(** *** src/channel/tcp.rs *)

Module TcpTests.
Section Json.
Context `{Json} `{EngineJson} (signal_of_json : bytes -> option SystemSignal).
Definition channel : Tcp.TcpChannel := {| Tcp.addr := "127.0.0.1:9"; Tcp.state := Tcp.TcpListening |}.
Definition try_recv_returns_heartbeat_from_engine : Prop := receives_heartbeat tcp_op Tcp.tcp_spawn_reader channel.
Definition try_recv_returns_none_when_no_message : Prop := no_message tcp_op channel.
Definition disconnected_after_reader_eof : Prop := reader_eof tcp_op channel.
Definition disconnected_after_write_error : Prop := write_error tcp_op channel.
Definition reconnect_after_disconnect : Prop := reconnects signal_of_json tcp_op Tcp.tcp_spawn_reader channel.
Definition try_recv_returns_capability_message : Prop := receives_capability tcp_op Tcp.tcp_spawn_reader channel.
Definition is_connected_false_before_client_connects : Prop := not_connected_at_first tcp_op channel.
Definition emit_directive_sends_manager_message : Prop := sends_directive tcp_op channel.
Definition emit_without_client_is_noop : Prop := emit_is_noop tcp_op channel.
Definition addr_returns_bound_address : Prop :=
  forall addr, Tcp.addr <$> Tcp.tcp_new addr true true = Some addr.
Definition tests : list Prop :=
  [try_recv_returns_heartbeat_from_engine; try_recv_returns_none_when_no_message;
   disconnected_after_reader_eof; disconnected_after_write_error; reconnect_after_disconnect;
   try_recv_returns_capability_message; is_connected_false_before_client_connects;
   emit_directive_sends_manager_message; emit_without_client_is_noop; addr_returns_bound_address].
End Json.
End TcpTests.

(** *** src/emitter/unix_socket.rs *)

Module EmitterTests.
Section Json.
Context `{Json} `{EngineJson} (signal_of_json : bytes -> option SystemSignal).
Definition emitter : UnixEmitter.UnixSocketEmitter := {| UnixEmitter.socket_path := "test.sock"; UnixEmitter.client := None |}.
Definition with_client : UnixEmitter.UnixSocketEmitter * bool :=
  UnixEmitter.emitter_wait_for_client emitter
    [{| wait_shutdown := false; wait_accept := accepting; wait_elapsed := false |}].
Definition roundtrip_signal_over_socket : Prop :=
  with_client.2 = true /\
  client_reads signal_of_json (UnixEmitter.emitter_emit (io_with WouldBlock true) with_client.1 warning_signal).2
    = Some warning_signal.
Definition emit_without_client_is_noop : Prop :=
  UnixEmitter.emitter_emit (io_with WouldBlock true) emitter thermal_signal = (emitter, []).
Definition roundtrip_directive_over_socket : Prop :=
  with_client.2 = true /\
  client_reads directive_of_json (UnixEmitter.emitter_emit_directive (io_with WouldBlock true) with_client.1 directive_42).2
    = Some (Directive directive_42).
Definition emit_directive_without_client_is_noop : Prop :=
  UnixEmitter.emitter_emit_directive (io_with WouldBlock true) emitter {| seq_id := 1; commands := [Suspend] |}
    = (emitter, []).
Definition tests : list Prop :=
  [roundtrip_signal_over_socket; emit_without_client_is_noop; roundtrip_directive_over_socket;
   emit_directive_without_client_is_noop].
End Json.
End EmitterTests.

(** ** They hold *)

Section Hold.
Context `{Json} `{EngineJson} (signal_of_json : bytes -> option SystemSignal).

(** [serde_json] on the signals of the tests. *)
Definition signal_json_ok (s : SystemSignal) : Prop :=
  exists json, json_of_signal s = Some json /\ Z.of_nat (length json) <= u32_max /\
    signal_of_json json = Some s.
(** The messages of the tests are well below the bound on payloads. *)
Definition heartbeat_json_short : Prop :=
  forall json, json_of_engine make_heartbeat = Some json -> Z.of_nat (length json) <= MAX_PAYLOAD_SIZE.
Definition directive_json_short (d : EngineDirective) : Prop :=
  forall json, json_of_message (Directive d) = Some json -> Z.of_nat (length json) <= u32_max.

Lemma client_reads_frame {M} (parse : bytes -> option M) conn json : Z.of_nat (length json) <= u32_max ->
  client_reads parse [Whole conn (frame json)] = parse json.
Proof.
  intros Hl. unfold client_reads, frame. rewrite read_exact_app by done.
  rewrite as_u32_id by (unfold is_u32; lia). rewrite be_bytes_roundtrip by (unfold is_u32; lia).
  rewrite <- (app_nil_r json) at 2. by rewrite read_exact_app by (by rewrite Nat2Z.id).
Qed.

Context (Hsignals : Forall signal_json_ok [warning_signal; normal_signal])
  (Hshort : heartbeat_json_short) (Hdirectives : Forall directive_json_short [directive_99; directive_42])
  `{!JsonLaws}.

(** The reader thread parses the heartbeat, and nothing else. *)
Lemma arrives_heartbeat : arrives reader_thread (send_engine_msg make_heartbeat) = [OpReaderSends make_heartbeat].
Proof.
  destruct (engine_roundtrip make_heartbeat eq_refl) as (json & Hj & _ & Hm).
  pose proof (Hshort json Hj) as Hs. unfold arrives, send_engine_msg. rewrite Hj.
  change (to_be_bytes _ ++ json) with (frame json).
  pose proof (reader_thread_frames [json] (S (length (frame json))) []) as Hr.
  cbn [map concat length] in Hr. rewrite !app_nil_r in Hr. rewrite Hr.
  - cbn [Nat.sub]. rewrite omap_cons, Hm. by destruct (length (frame json)).
  - constructor; [|constructor]. split; [exact Hs|congruence].
  - rewrite frame_length. lia.
Qed.

Lemma normal_signal_sent : exists json, json_of_signal normal_signal = Some json /\
  client_reads signal_of_json [Whole 4 (frame json)] = Some normal_signal.
Proof.
  apply Forall_cons in Hsignals as [_ [(json & Hj & Hl & Hp) _]%Forall_cons].
  exists json. split; [done|]. by rewrite client_reads_frame.
Qed.

Lemma directive_sent d : directive_ok d = true -> directive_json_short d ->
  exists json, json_of_message (Directive d) = Some json /\
    client_reads directive_of_json [Whole 4 (frame json)] = Some (Directive d).
Proof.
  intros Hok Hs. destruct (directive_roundtrip d Hok) as (json & Hj & _ & Hp).
  exists json. split; [done|]. by rewrite client_reads_frame by (by apply Hs).
Qed.

Lemma unix_tests_hold : Forall id (UnixTests.tests signal_of_json).
Proof.
  destruct normal_signal_sent as (sj & Hsj & Hsr).
  pose proof Hdirectives as [H99 _]%Forall_cons.
  destruct (directive_sent directive_99 eq_refl H99) as (dj & Hdj & Hdr).
  repeat apply Forall_cons_2; try apply Forall_nil_2; unfold id.
  - unfold UnixTests.try_recv_returns_heartbeat_from_engine, receives_heartbeat. by rewrite arrives_heartbeat.
  - reflexivity.
  - reflexivity.
  - unfold UnixTests.disconnected_after_write_error, write_error, outs. cbn. unfold Unix.unix_emit. cbn.
    by destruct (json_of_signal warning_signal).
  - exists (frame sj). split; [exact Hsr|]. rewrite arrives_heartbeat. unfold outs. cbn.
    unfold Unix.unix_emit. cbn -[frame]. by rewrite Hsj.
  - unfold UnixTests.try_recv_returns_capability_message, receives_capability.
    change make_capability with make_heartbeat. by rewrite arrives_heartbeat.
  - reflexivity.
  - exists [Whole 4 (frame dj)]. split; [exact Hdr|]. unfold outs. cbn.
    unfold Unix.unix_emit_directive. cbn -[frame]. by rewrite Hdj.
  - reflexivity.
Qed.

(** Through [tcp_is_unix]'s lemmas: the other channel does the same. *)
Lemma tcp_outs ops : outs tcp_op TcpTests.channel ops = outs unix_op UnixTests.channel ops.
Proof. symmetry. by apply (run_ops_same ops UnixTests.channel TcpTests.channel). Qed.
Lemma tcp_arrives b : arrives Tcp.tcp_spawn_reader b = arrives reader_thread b.
Proof. unfold arrives. by rewrite tcp_spawn_reader_same. Qed.

(** A test of the one channel is a test of the other. *)
Lemma tcp_tests_hold : Forall id (TcpTests.tests signal_of_json).
Proof.
  assert (Forall id (UnixTests.tests signal_of_json ++ [TcpTests.addr_returns_bound_address])) as Hu.
  { apply Forall_app. split; [apply unix_tests_hold|]. repeat constructor. }
  unfold UnixTests.tests, TcpTests.tests in *. cbn [app] in Hu. rewrite !Forall_cons in Hu |- *. unfold id in *.
  unfold TcpTests.try_recv_returns_heartbeat_from_engine, TcpTests.try_recv_returns_none_when_no_message,
    TcpTests.disconnected_after_reader_eof, TcpTests.disconnected_after_write_error,
    TcpTests.reconnect_after_disconnect, TcpTests.try_recv_returns_capability_message,
    TcpTests.is_connected_false_before_client_connects, TcpTests.emit_directive_sends_manager_message,
    TcpTests.emit_without_client_is_noop, receives_heartbeat, no_message, reader_eof, write_error, reconnects,
    receives_capability, not_connected_at_first, sends_directive, emit_is_noop.
  rewrite !tcp_arrives, !tcp_outs. exact Hu.
Qed.

Lemma emitter_tests_hold : Forall id (EmitterTests.tests signal_of_json).
Proof.
  apply Forall_cons in Hsignals as [(sj & Hsj & Hsl & Hsp) _].
  repeat apply Forall_cons_2; try apply Forall_nil_2; unfold id.
  - split; [reflexivity|]. cbn -[frame client_reads]. rewrite Hsj.
    etrans; [exact (client_reads_frame _ 4 sj Hsl)|exact Hsp].
  - reflexivity.
  - pose proof Hdirectives as [_ [H42 _]%Forall_cons]%Forall_cons.
    destruct (directive_sent directive_42 eq_refl H42) as (dj & Hdj & Hdp).
    split; [reflexivity|]. cbn -[frame client_reads]. rewrite Hdj. exact Hdp.
  - reflexivity.
Qed.
End Hold.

• • • • •

> _How to complete this task_: A single number is requested: the count of lines in the data that hold "UnixTests".

> _Answer box_: 8